Journal of Geographical Sciences ›› 2012, Vol. 22 ›› Issue (6): 977-988.doi: 10.1007/s11442-012-0977-3

• Climate Change • Previous Articles     Next Articles

Decreasing potential evapotranspiration in the Huanghe River Watershed in climate warming during 1960-2010

MA Xuening, ZHANG Mingjun, LI Yaju, WANG Shengjie, MA Qian, LIU Wenli   

  1. College of Geography and Environment Sciences, Northwest Normal University, Lanzhou 730070, China
  • Received:2012-05-04 Revised:2012-05-29 Online:2012-12-15 Published:2012-12-15


According to the meteorological observation data of 72 stations from 1960 to 2010 in the Huanghe (Yellow) River Watershed, China, the long-term variations of potential evapotranspiration, calculated in the modified Penman-Monteith model of Food and Agriculture Organization of the United Nations, were presented, as well as the meteorological causes for the decrease of potential evapotranspiration were discussed. Since 1960, temperature has risen significantly and potential evapotranspiration a decreasing trend, which indicated the existence of “Evaporation paradox” in the Huanghe River Watershed. This phenomenon was not consistent spatially or temporally with the increase of temperature, potential evapotranspiration decreased in spring, summer and winter, mainly over most parts of Shanxi and Henan, and some parts of Gansu, Ningxia, Inner Mongolia, and Shaanxi.
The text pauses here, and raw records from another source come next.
(* ================================================================= *)
(** ** The further properties on example repositories *)

(** An addon directory without a manifest, and one whose manifest is not
    JSON. *)
Lemma manifest_missing_or_invalid_witness :
  demo_validate true (fs_of [(lit "/repo/a", Directory)]) None []
  = (Value false,
     [ (Stdout,
        lit "::error file=/repo/a/manifest.json::Missing manifest.json for addon 'a'"
          ++ [LF]);
       (Stderr, lit "ERROR: Missing manifest.json for addon 'a'" ++ [LF]) ])
  /\ demo_validate true
       (fs_of [(lit "/repo/a", Directory);
               (lit "/repo/a/manifest.json", python_source)]) None []
     = (Value false,
        [ (Stdout,
           lit "::error file=/repo/a/manifest.json::Invalid JSON in manifest.json for 'a': Expecting value: line 1 column 1 (char 0)"
             ++ [LF]);
          (Stderr,
           lit "ERROR: Invalid JSON in manifest.json for 'a': Expecting value: line 1 column 1 (char 0)"
             ++ [LF]) ]).
Proof.
  split.
  - apply (proj1 (manifest_missing_or_invalid utf8_strict latin1_xid_start
                    latin1_xid_continue scalar_str demo_str_exn (list N)
                    (demo_version true)
                    (fs_of [(lit "/repo/a", Directory)])
                    demo_repo (lit "a") None [] eq_refl));
      reflexivity.
  - apply (proj2 (manifest_missing_or_invalid utf8_strict latin1_xid_start
                    latin1_xid_continue scalar_str demo_str_exn (list N)
                    (demo_version true)
                    (fs_of [(lit "/repo/a", Directory);
                            (lit "/repo/a/manifest.json", python_source)])
                    demo_repo (lit "a") None [] eq_refl)
             {| jde_msg := lit "Expecting value"; jde_lineno := 1;
                jde_colno := 1;
                jde_str := lit "Expecting value: line 1 column 1 (char 0)" |});
      reflexivity.
Defined.

(** A directory named [manifest.json]. *)
Lemma manifest_unreadable_raises_witness :
  demo_validate true
    (fs_of [(lit "/repo/a", Directory);
            (lit "/repo/a/manifest.json", Directory)]) None []
  = (Raised OSError, []).
Proof.
  apply (proj1 (manifest_unreadable_raises utf8_strict latin1_xid_start
                  latin1_xid_continue scalar_str demo_str_exn (list N)
                  (demo_version true)
                  (fs_of [(lit "/repo/a", Directory);
                          (lit "/repo/a/manifest.json", Directory)])
                  demo_repo (lit "a") None [] eq_refl)).
  reflexivity.
Defined.

(** [{"python": "integration.py", "go": "main.go"}] without [main.go]. *)
Lemma implementation_files_checked_witness :
  demo_validate true
    (demo_fs []
       (manifest_with
          [(lit "implementations",
            PDict [(lit "python", PStr (lit "integration.py"));
                   (lit "go", PStr (lit "main.go"))])])
       true)
    None []
  = (Value false,
     [ (Stdout,
        lit "::error file=/repo/a/main.go::Implementation file 'main.go' for 'go' not found in 'a'"
          ++ [LF]);
       (Stderr,
        lit "ERROR: Implementation file 'main.go' for 'go' not found in 'a'"
          ++ [LF]) ]).
Proof.
  apply (proj1 (implementation_files_checked utf8_strict latin1_xid_start
                  latin1_xid_continue scalar_str demo_str_exn (list N)
                  (demo_version true)
                  (demo_fs []
                     (manifest_with
                        [(lit "implementations",
                          PDict [(lit "python", PStr (lit "integration.py"));
                                 (lit "go", PStr (lit "main.go"))])])
                     true)
                  demo_repo (lit "a") None
                  (manifest_with
                     [(lit "implementations",
                       PDict [(lit "python", PStr (lit "integration.py"));
                              (lit "go", PStr (lit "main.go"))])])
                  (lit "a")
                  [(lit "python", PStr (lit "integration.py"));
                   (lit "go", PStr (lit "main.go"))]
                  []
                  (conj eq_refl eq_refl) eq_refl eq_refl eq_refl eq_refl
                  ltac:(discriminate))
           [(lit "python", PStr (lit "integration.py"))]
           (lit "go") (lit "main.go") []).
  - reflexivity.
  - constructor; [|constructor].
    exists (lit "integration.py"). split; reflexivity.
  - discriminate.
  - reflexivity.
  - reflexivity.
Defined.

(** [{"python": 5}]. *)
Lemma implementation_filename_not_string_witness :
  demo_validate true
    (demo_fs []
       (manifest_with [(lit "implementations", PDict [(lit "python", PInt 5)])])
       true)
    None []
  = (Raised TypeError, []).
Proof.
  apply (implementation_filename_not_string utf8_strict latin1_xid_start
           latin1_xid_continue scalar_str demo_str_exn (list N)
           (demo_version true)
           (demo_fs []
              (manifest_with
                 [(lit "implementations", PDict [(lit "python", PInt 5)])])
              true)
           demo_repo (lit "a") None
           (manifest_with
              [(lit "implementations", PDict [(lit "python", PInt 5)])])
           (lit "a") [(lit "python", PInt 5)] [] (lit "python") (PInt 5) [] []
           (conj eq_refl eq_refl) eq_refl eq_refl eq_refl eq_refl eq_refl).
  - constructor.
  - reflexivity.
Defined.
During the recent half century, the trends of temperature and potential evapotranspiration were negatively correlated at most of the stations, while precipitation and potential evapotranspiration exhibited a contrary trend. Calculated in multiple regressions, the contribution to potential evapotranspiration change of related meteorological factors was discussed, including mean pressure, maximum and minimum temperature, sunshine hours, relative humidity and average wind speed. The decrease of wind speed in the Huanghe River Watershed may be the dominating factor causing potential evapotranspiration decreasing.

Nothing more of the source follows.